[Stored items]
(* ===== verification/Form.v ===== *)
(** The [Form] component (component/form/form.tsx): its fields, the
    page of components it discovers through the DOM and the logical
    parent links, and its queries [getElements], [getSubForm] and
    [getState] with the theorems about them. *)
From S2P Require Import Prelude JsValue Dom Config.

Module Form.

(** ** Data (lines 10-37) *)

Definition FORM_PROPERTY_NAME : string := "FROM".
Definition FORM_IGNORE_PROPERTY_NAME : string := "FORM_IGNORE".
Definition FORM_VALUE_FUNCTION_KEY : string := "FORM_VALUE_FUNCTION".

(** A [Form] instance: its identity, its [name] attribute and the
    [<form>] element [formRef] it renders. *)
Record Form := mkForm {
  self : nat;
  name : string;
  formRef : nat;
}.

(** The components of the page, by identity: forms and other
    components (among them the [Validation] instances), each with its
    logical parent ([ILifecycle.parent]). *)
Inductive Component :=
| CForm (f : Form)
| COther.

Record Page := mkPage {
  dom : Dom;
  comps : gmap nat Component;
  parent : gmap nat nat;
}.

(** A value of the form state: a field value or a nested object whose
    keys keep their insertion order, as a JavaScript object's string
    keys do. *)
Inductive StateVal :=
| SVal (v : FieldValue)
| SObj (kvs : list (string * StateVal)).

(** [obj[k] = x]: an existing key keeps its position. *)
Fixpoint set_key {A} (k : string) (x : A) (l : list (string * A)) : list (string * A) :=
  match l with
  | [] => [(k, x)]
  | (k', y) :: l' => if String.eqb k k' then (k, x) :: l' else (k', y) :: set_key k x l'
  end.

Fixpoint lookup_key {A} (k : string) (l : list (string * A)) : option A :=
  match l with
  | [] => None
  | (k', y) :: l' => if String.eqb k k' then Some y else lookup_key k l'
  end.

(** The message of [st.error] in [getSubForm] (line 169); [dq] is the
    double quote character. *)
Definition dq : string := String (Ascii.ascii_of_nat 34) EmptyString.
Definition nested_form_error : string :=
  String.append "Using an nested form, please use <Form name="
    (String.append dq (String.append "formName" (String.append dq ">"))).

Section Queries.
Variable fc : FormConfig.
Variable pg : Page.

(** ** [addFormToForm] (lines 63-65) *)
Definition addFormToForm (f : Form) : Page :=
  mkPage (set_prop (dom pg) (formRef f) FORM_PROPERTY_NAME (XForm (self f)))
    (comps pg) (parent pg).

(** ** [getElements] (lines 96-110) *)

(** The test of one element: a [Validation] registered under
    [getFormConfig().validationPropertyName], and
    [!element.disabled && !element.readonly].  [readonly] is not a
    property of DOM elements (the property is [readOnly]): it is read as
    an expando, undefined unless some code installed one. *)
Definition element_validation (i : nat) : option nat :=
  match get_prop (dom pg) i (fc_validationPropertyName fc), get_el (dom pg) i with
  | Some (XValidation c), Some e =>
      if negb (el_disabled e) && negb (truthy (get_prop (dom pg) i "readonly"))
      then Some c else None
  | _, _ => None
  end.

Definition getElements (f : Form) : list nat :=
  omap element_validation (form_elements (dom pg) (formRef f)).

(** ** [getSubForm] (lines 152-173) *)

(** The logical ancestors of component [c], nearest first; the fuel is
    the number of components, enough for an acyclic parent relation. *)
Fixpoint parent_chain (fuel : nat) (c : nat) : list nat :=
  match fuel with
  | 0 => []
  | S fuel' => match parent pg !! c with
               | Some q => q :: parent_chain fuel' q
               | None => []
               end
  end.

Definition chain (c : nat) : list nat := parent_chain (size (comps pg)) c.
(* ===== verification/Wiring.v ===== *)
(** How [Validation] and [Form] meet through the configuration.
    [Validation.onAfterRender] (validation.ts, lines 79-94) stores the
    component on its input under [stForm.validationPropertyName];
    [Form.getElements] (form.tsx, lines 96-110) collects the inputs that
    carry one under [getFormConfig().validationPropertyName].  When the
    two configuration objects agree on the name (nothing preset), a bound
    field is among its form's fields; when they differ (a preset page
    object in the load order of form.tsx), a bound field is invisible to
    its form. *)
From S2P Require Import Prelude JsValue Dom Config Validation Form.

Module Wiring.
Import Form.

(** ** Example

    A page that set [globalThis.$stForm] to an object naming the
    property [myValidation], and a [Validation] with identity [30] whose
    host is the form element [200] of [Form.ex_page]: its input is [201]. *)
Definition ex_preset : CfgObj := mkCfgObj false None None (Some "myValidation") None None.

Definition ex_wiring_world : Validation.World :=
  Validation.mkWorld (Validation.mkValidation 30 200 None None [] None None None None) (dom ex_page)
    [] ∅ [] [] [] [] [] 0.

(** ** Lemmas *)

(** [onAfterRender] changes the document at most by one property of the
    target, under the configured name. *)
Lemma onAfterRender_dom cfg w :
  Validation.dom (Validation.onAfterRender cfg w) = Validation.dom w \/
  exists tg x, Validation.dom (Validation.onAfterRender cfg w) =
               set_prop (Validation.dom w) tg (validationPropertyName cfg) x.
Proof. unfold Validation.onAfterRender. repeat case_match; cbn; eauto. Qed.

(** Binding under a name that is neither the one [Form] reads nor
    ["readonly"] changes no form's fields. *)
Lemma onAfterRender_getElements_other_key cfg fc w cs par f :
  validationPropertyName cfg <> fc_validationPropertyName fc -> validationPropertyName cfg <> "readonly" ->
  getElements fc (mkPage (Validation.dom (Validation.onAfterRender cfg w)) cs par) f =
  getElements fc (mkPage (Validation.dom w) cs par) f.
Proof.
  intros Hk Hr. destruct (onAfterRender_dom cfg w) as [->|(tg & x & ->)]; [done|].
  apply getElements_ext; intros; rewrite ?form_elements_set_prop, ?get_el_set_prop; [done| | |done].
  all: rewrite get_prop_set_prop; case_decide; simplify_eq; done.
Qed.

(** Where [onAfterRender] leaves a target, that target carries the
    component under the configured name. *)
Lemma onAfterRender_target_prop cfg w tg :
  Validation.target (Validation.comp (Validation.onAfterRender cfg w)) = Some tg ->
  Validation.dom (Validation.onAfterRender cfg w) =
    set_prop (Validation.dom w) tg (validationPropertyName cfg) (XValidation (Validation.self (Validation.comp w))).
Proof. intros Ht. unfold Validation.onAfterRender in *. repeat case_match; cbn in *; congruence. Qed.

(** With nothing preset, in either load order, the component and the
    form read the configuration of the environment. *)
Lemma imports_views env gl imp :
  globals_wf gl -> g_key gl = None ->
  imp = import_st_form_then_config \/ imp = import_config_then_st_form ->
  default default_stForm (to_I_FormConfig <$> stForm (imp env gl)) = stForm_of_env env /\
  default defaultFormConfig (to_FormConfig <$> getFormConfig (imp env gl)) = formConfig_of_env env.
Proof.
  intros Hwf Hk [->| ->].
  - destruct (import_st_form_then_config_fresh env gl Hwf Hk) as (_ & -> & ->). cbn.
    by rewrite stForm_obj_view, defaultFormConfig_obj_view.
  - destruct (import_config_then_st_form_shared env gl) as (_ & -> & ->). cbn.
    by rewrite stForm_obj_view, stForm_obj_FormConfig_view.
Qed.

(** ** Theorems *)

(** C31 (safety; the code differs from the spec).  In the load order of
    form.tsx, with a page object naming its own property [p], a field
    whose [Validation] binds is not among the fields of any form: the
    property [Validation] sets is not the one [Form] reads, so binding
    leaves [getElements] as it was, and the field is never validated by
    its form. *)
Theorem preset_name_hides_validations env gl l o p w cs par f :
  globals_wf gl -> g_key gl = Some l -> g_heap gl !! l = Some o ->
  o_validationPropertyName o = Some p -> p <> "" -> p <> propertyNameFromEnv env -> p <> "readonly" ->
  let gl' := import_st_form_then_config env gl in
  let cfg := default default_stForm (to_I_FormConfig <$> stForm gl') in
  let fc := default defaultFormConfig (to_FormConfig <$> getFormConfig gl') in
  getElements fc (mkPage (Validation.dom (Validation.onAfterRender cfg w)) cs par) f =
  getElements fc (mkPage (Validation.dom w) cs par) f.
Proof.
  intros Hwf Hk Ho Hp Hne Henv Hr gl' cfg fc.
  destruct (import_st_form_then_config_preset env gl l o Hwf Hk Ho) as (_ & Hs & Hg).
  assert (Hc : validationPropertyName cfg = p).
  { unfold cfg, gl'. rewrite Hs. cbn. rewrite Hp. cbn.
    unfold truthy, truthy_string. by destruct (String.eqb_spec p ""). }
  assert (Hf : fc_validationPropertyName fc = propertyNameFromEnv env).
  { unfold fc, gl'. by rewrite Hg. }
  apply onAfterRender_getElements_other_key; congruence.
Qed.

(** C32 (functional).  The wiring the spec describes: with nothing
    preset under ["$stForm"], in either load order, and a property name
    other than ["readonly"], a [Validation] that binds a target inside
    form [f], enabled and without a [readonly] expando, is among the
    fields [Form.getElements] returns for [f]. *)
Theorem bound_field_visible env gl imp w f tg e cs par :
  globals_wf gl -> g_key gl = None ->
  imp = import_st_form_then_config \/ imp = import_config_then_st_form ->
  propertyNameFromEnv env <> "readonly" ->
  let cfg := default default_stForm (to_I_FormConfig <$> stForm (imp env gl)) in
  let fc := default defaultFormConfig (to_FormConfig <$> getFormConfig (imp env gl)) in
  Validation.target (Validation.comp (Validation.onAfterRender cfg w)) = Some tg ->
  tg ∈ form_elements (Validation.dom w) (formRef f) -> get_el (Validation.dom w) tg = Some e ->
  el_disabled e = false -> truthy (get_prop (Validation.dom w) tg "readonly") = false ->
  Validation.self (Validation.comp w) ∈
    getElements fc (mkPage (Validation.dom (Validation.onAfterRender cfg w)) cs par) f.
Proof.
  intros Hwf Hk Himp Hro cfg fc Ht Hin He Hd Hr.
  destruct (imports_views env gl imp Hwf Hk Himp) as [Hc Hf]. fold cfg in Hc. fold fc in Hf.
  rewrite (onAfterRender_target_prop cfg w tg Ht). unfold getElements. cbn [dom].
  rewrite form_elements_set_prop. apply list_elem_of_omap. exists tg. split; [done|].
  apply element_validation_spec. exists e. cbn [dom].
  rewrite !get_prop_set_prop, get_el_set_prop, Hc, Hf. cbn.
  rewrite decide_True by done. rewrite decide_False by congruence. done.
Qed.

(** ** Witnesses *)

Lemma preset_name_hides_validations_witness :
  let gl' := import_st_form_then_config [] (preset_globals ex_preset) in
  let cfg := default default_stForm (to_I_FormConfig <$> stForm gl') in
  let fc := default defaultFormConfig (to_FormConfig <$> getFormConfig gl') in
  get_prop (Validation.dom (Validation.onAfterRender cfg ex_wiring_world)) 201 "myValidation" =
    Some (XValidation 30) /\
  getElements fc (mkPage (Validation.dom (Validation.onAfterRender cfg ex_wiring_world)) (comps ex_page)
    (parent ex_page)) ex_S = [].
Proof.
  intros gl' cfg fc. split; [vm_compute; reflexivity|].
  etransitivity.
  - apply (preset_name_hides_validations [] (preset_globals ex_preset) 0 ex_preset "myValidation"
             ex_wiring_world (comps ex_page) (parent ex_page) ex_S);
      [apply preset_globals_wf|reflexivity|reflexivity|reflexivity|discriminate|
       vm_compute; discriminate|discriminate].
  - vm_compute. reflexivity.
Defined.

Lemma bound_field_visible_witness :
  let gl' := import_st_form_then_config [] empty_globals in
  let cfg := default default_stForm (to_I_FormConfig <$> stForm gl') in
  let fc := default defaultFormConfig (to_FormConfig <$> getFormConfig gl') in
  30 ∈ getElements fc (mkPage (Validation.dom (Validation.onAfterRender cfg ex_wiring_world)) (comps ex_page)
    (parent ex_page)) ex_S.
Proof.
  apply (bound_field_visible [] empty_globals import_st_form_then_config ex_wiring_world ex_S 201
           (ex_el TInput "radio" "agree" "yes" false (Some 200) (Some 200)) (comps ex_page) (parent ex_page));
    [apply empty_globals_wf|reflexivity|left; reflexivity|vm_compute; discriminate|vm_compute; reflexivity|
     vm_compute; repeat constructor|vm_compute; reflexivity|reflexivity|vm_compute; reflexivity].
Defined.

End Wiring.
* * *
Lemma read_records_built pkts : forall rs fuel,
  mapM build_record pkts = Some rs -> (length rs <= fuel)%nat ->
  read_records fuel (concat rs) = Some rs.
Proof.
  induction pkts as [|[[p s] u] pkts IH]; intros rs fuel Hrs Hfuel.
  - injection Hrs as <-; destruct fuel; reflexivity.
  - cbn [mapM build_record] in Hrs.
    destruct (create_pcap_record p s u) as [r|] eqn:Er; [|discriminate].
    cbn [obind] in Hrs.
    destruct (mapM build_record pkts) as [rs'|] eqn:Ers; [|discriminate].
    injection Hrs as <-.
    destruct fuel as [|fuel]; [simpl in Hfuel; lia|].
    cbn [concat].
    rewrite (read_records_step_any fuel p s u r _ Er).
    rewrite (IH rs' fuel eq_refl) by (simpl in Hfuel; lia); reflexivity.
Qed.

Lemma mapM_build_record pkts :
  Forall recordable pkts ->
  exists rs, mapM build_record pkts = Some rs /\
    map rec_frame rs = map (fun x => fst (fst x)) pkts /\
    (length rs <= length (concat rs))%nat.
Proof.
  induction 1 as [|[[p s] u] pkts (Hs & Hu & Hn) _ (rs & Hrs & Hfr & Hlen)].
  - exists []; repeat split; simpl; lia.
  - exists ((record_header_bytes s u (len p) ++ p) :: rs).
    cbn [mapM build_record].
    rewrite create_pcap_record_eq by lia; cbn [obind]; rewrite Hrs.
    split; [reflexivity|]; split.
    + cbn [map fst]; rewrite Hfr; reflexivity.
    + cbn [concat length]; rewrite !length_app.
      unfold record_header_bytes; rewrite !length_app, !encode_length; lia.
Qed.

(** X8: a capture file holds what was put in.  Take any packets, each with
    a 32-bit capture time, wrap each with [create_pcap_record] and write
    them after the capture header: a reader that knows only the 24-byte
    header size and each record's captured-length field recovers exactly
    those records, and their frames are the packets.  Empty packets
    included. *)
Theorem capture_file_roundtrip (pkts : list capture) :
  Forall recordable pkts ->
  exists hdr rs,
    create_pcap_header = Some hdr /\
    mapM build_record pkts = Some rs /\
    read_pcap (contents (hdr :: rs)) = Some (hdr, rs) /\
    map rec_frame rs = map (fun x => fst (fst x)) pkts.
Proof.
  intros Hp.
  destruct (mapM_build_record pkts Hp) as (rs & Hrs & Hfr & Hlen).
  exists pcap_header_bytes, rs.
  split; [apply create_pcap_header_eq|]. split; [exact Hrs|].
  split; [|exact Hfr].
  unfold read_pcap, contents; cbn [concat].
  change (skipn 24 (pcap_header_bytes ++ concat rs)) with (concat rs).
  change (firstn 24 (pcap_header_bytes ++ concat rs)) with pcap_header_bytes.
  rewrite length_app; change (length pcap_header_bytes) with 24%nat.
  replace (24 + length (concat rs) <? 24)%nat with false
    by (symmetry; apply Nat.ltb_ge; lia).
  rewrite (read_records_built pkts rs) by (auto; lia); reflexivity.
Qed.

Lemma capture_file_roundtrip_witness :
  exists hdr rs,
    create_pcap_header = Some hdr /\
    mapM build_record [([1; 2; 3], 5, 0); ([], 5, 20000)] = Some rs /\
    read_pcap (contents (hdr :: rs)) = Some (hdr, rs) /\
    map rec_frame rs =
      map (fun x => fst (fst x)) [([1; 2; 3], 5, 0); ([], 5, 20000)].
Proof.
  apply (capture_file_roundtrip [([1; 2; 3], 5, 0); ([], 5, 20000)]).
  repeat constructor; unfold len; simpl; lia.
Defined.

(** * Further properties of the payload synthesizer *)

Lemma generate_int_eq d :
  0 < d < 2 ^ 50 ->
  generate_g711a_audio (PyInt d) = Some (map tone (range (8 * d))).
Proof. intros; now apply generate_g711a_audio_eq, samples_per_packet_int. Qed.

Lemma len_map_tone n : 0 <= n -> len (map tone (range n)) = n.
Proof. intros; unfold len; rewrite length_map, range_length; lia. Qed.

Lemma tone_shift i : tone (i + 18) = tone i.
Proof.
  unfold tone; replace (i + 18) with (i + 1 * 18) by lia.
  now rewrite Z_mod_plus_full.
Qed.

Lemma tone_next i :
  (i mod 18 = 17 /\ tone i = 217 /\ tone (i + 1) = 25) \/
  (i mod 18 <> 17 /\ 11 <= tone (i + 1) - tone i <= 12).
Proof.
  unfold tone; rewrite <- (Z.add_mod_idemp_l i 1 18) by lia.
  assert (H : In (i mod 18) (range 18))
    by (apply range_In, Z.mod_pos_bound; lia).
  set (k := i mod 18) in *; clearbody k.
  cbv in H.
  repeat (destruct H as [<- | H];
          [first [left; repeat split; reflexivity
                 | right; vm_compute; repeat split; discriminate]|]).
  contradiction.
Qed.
* * *
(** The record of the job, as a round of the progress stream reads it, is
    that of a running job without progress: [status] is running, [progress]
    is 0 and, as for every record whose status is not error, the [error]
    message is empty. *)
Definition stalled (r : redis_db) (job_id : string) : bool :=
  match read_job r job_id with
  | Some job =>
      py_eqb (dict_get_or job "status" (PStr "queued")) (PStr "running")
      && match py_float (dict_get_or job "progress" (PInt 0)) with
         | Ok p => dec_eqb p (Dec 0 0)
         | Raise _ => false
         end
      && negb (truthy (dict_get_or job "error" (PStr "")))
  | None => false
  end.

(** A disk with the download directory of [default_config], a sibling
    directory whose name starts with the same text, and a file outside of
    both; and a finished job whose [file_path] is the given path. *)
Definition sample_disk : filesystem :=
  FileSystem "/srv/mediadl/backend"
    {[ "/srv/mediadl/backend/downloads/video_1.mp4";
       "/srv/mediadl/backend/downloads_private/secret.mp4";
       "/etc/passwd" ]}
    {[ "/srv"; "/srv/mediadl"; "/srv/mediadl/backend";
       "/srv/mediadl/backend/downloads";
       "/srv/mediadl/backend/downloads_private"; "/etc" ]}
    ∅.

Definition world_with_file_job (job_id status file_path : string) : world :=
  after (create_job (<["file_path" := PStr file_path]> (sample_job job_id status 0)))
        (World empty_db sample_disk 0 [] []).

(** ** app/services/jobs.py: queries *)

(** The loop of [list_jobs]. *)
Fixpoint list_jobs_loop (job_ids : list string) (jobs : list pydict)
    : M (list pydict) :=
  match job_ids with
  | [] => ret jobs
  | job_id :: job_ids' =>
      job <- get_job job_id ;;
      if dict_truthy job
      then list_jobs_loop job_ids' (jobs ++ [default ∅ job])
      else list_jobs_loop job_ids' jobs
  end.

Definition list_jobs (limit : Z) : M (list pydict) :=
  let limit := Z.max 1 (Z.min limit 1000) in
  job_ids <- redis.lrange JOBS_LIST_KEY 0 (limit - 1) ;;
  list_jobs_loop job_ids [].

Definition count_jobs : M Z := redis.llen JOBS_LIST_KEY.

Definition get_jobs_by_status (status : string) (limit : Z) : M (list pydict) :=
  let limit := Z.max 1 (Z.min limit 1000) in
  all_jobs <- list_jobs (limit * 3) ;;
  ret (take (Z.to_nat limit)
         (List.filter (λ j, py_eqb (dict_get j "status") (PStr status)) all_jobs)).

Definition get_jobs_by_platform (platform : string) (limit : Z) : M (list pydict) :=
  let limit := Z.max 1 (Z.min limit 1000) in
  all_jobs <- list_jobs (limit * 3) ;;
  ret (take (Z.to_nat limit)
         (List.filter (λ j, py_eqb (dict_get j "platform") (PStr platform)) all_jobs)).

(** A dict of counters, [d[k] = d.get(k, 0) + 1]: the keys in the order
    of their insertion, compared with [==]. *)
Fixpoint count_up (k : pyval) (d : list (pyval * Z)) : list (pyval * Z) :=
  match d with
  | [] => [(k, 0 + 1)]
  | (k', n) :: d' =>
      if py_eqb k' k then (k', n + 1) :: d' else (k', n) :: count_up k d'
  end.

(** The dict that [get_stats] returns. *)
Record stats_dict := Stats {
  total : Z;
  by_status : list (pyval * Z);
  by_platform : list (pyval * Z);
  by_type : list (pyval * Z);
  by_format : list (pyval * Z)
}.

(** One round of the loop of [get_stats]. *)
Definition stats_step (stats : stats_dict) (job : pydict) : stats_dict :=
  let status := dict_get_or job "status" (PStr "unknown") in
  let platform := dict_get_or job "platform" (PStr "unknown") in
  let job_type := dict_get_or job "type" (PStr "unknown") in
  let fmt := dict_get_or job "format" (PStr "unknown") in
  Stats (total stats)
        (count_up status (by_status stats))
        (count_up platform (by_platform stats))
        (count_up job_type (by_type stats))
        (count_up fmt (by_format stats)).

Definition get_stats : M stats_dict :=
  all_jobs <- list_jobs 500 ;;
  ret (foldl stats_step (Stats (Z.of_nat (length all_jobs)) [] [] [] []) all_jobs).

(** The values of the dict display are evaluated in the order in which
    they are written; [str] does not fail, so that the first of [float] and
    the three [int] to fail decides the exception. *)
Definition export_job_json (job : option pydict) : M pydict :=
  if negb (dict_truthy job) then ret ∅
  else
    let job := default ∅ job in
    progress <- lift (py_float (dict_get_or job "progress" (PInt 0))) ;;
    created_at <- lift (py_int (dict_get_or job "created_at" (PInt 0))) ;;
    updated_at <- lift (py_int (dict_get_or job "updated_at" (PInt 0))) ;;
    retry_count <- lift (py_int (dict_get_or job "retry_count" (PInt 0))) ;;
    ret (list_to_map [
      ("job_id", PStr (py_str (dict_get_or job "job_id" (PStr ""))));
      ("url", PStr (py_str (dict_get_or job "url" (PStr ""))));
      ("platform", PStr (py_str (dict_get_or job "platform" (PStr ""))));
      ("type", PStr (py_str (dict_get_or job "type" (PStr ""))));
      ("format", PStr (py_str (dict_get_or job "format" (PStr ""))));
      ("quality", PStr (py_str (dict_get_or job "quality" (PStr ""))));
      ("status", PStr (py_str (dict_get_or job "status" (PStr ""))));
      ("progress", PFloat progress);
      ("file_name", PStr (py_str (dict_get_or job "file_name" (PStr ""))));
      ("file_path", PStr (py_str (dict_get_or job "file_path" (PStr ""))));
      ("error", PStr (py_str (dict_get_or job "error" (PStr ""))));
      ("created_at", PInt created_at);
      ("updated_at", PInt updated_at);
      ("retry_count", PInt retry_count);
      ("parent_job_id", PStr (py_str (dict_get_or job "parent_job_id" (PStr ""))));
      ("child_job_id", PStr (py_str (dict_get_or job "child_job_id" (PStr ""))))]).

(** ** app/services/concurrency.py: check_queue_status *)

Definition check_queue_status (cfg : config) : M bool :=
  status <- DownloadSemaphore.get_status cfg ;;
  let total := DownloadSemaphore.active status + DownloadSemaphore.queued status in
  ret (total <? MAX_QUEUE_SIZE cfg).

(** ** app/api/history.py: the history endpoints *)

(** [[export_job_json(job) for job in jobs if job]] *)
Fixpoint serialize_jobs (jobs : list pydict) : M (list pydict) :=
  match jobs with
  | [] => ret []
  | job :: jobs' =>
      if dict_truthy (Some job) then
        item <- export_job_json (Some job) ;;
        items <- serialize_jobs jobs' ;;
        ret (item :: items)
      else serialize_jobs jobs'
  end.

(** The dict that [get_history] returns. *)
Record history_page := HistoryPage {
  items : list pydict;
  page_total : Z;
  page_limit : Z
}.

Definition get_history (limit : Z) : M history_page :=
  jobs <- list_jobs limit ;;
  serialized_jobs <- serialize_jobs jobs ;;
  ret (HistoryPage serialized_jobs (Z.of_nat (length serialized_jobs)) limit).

▶ THE TASK:
A verbatim transcription is needed of the lines above, starting at the line with "Fixpoint parent_chain (fuel" and ending at the line with "(** How [Validation]", both included, and of nothing else.

▶ RESPONSE:
Fixpoint parent_chain (fuel : nat) (c : nat) : list nat :=
  match fuel with
  | 0 => []
  | S fuel' => match parent pg !! c with
               | Some q => q :: parent_chain fuel' q
               | None => []
               end
  end.

Definition chain (c : nat) : list nat := parent_chain (size (comps pg)) c.
(* ===== verification/Wiring.v ===== *)
(** How [Validation] and [Form] meet through the configuration.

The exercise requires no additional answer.